Since fencing is usually cheaper than moats, windows, or walls, a major focus has been to develop stronger and less visible cable meshes. In addition, fencing may allow visitors better access and visibility to animals and exhibits. Moats and other such enclosure generally place the viewer at a great distance from the animal or exhibit. Cables made of metal offer many advantages as a fencing material, (i.e., relatively low cost, strength, flexibility, durability, availability, and the like).
The demand for cable netting has led to development of a number of different products. Consequentially, a number of different cable products have been introduced to the markets in recent years. Despite the variety of products now available, there is still a substantial need for improvement.
Cable meshes may be produced by laying out separate cables and joining them to each other in various ways. The challenge here is to join the cables at regular points of intersection in a cost-effective, aesthetic, and dependable manner.
One prior-art netting is comprised of 1/16" or 3/32" stainless steel cables which are joined at regular intervals with cylindrical metal fasteners (e.g., crimp "barrels" or the like) which are threaded over the cables and crimped. Such a netting forms diamond-shaped openings when stretched. Such a prior-art netting may be marketed by Kettner & Associates, Inc. of Mequon, Wis. This prior-art mesh is considered quite effective for containment of mammals, such as leopards and baboons. The crimped connectors are, however, noticeably visible, and the cables are generally thicker than desirable for aviaries and other light-duty enclosures. The crimped meshes are also expensive to produce because the fasteners are threaded over the cables and crimped by hand.

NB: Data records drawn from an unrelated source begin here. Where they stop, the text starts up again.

(** X8.  When the hover is visible, the sticky path does not apply and
    the candidate anchor differs from the anchor of the current result
    but can adopt the visible hover, a delayed trigger (the mode of every
    pointer trigger) leaves the current result narrowed to
    the parts of its unfiltered original that are valid for the
    candidate, under the anchor it had; when no part is valid the hover
    is hidden.  An operation is started for the candidate unless the
    computer already works on an equal anchor, and the trigger returns
    [true]. *)
Theorem compatible_anchor_filters_current_result :
  forall (ext : Externals) (c : ContentHoverController) (r : HoverResult)
         (p : Position) (a : HoverAnchor)
         (source : HoverStartSource) (focus : bool)
         (mouseEvent : option IEditorMouseEvent),
    ContentHoverWidget.position (_widget c) = Some p ->
    _currentResult c = Some r ->
    resultMessages r <> [] ->
    idsBelow (nextObjectId c) r ->
    option_map fst (isGettingCloser ext mouseEvent c) = Some false ->
    anchorEquals (resultAnchor r) a = false ->
    canAdoptVisibleHover ext a (resultAnchor r) p = true ->
    exists c',
      _startShowingOrUpdateHover ext (Some a) Delayed source focus mouseEvent c
      = Some (true, c')
      /\ match keptParts r a with
         | [] => _currentResult c' = None /\ isVisible c' = false
         | _ :: _ =>
             exists r',
               _currentResult c' = Some r'
               /\ resultMessages r' = keptParts r a
               /\ resultAnchor r' = resultAnchor (unfiltered r)
               /\ resultIsComplete r' = resultIsComplete (unfiltered r)
         end
      /\ startsUnlessComputing c c' a Delayed source focus false.
Proof.
  intros ext c r p a source focus mouseEvent Hpos Hcur Hne Hids Hcloser
    Hdiff Hadopt.
  destruct (isGettingCloser_frame ext mouseEvent c)
    as (b & c1 & E & Hshown & _ & Hcur1 & Hk & Hop & Hnext).
  rewrite E in Hcloser. simpl in Hcloser. injection Hcloser as ->.
  rewrite (trigger_when_visible ext c p r (Some a) Delayed source focus
             mouseEvent false c1 Hpos Hcur E).
  rewrite Hdiff, Hadopt. cbn [negb].
  rewrite Hcur in Hcur1. rewrite <- Hnext in Hids.
  unfold filterResult, bind at 1, bind at 1, get, bind at 1, modify, ret.
  pose proof (HoverResult_filter_messages r a (nextObjectId c1)) as Hmsgs.
  pose proof (HoverResult_filter_anchor r a (nextObjectId c1)) as [Hanchor Hcomplete].
  pose proof (HoverResult_filter_same_object r a (nextObjectId c1) Hids) as Hsame.
  destruct (HoverResult_filter r a (nextObjectId c1)) as [f n].
  simpl in Hmsgs, Hanchor, Hcomplete, Hsame. fold (keptParts r a) in Hmsgs.
  destruct (setCurrentResult_spec (Some f) (withNextObjectId n c1))
    as (c2 & Eset & Hcases).
  unfold bind at 1. rewrite Eset.
  unfold bind. rewrite startHoverOperationIfNecessary_spec.
  eexists. split; [reflexivity|].
  assert (Hk2 : _computer c2 = _computer c
                /\ _hoverOperation c2 = _hoverOperation c).
  { destruct Hcases
      as [[_ ->] | [_ [[_ ->] | (r' & _ & _ & [-> | (fr & vd & _ & ->)])]]];
      simpl; auto. }
  destruct Hk2 as [Hk2 Hop2].
  pose proof (startsUnlessComputing_spec c c2 a Delayed source focus false Hk2 Hop2)
    as Hstart.
  assert (Hresult :
    match keptParts r a with
    | [] => _currentResult c2 = None /\ isVisible c2 = false
    | _ :: _ =>
        exists r',
          _currentResult c2 = Some r'
          /\ resultMessages r' = keptParts r a
          /\ resultAnchor r' = resultAnchor (unfiltered r)
          /\ resultIsComplete r' = resultIsComplete (unfiltered r)
    end).
  { destruct Hcases as [[Hsame' ->] | [_ [[Hstored ->] | (r' & Hstored & Hne' & Hc2)]]].
    - simpl in Hsame'. rewrite Hcur1 in Hsame'. simpl in Hsame'.
      rewrite sameObject_sym in Hsame'. specialize (Hsame Hsame'). subst f.
      rewrite <- Hmsgs. destruct (resultMessages r) eqn:Em; [congruence|].
      exists r. simpl. rewrite Hcur1. rewrite Em. auto.
    - simpl in Hstored.
      destruct (Nat.eqb_spec (List.length (resultMessages f)) 0) as [E0|E0];
        [|discriminate].
      rewrite <- Hmsgs. destruct (resultMessages f); [|discriminate].
      split; [reflexivity|]. unfold isVisible. simpl. apply isVisible_hide.
    - apply storedResult_some in Hstored. injection Hstored as <-.
      rewrite <- Hmsgs. destruct (resultMessages f) eqn:Em; [congruence|].
      exists f. rewrite Em.
      destruct Hc2 as [-> | (fr & vd & _ & ->)]; simpl; auto. }
  destruct (computesFor c2 a); simpl; split; auto.
Qed.

Lemma compatible_anchor_filters_current_result_witness :
  exists c',
    _startShowingOrUpdateHover Sample.ext (Some Sample.anchorFar) Delayed
      Mouse false None Sample.visibleComplete = Some (true, c')
    /\ option_map (fun r' => List.map owner (resultMessages r'))
         (_currentResult c') = Some [1%nat].
Proof.
  destruct (compatible_anchor_filters_current_result Sample.ext
              Sample.visibleComplete Sample.original (mkPosition 4 3)
              Sample.anchorFar Mouse false None)
    as (c' & Hrun & Hparts & _); try reflexivity.
  - discriminate.
  - simpl. lia.
  - exists c'. split; [exact Hrun|].
    change (keptParts Sample.original Sample.anchorFar)
      with [Sample.partWide] in Hparts.
    destruct Hparts as (r' & Hc' & Hm' & _).
    rewrite Hc'. simpl. rewrite Hm'. reflexivity.
Defined.

(** [_setCurrentResult] leaves the computer, the operation and the
    allocation counter alone. *)
Lemma setCurrentResult_frame (hr : option HoverResult)
    (c : ContentHoverController) :
  exists c',
    _setCurrentResult hr c = Some (tt, c')
    /\ _computer c' = _computer c
    /\ _hoverOperation c' = _hoverOperation c
    /\ nextObjectId c' = nextObjectId c.
Proof.
  destruct (setCurrentResult_spec hr c) as (c' & E & Hcases).
  exists c'. split; [exact E|].
  destruct Hcases
    as [[_ ->] | [_ [[_ ->] | (r' & _ & _ & [-> | (fr & vd & _ & ->)])]]];
    simpl; auto.
Qed.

Double tucked cable mesh is another prior-art cable mesh. It is available through Carlos' Designs of Las Vegas, Nev., as well as other mesh manufacturers. It is hand-manufactured so that the individual cables zig-zag back and forth to join alternatively, in a knotless connection, to the adjacent cable on either side. Due to the process of spreading one cable apart so the other can be threaded through the opening, this method requires relatively thick cables to permit separation of the strands.
Single-tucked and hog ringed cable mesh is another prior-art cable mesh. It is produced by International Cordage, Inc. It advantageously employs hog-rings at cable intersections for faster production. Unfortunately, the connections tend to slide, and the cables are also thick. It is relatively labor intensive to produce.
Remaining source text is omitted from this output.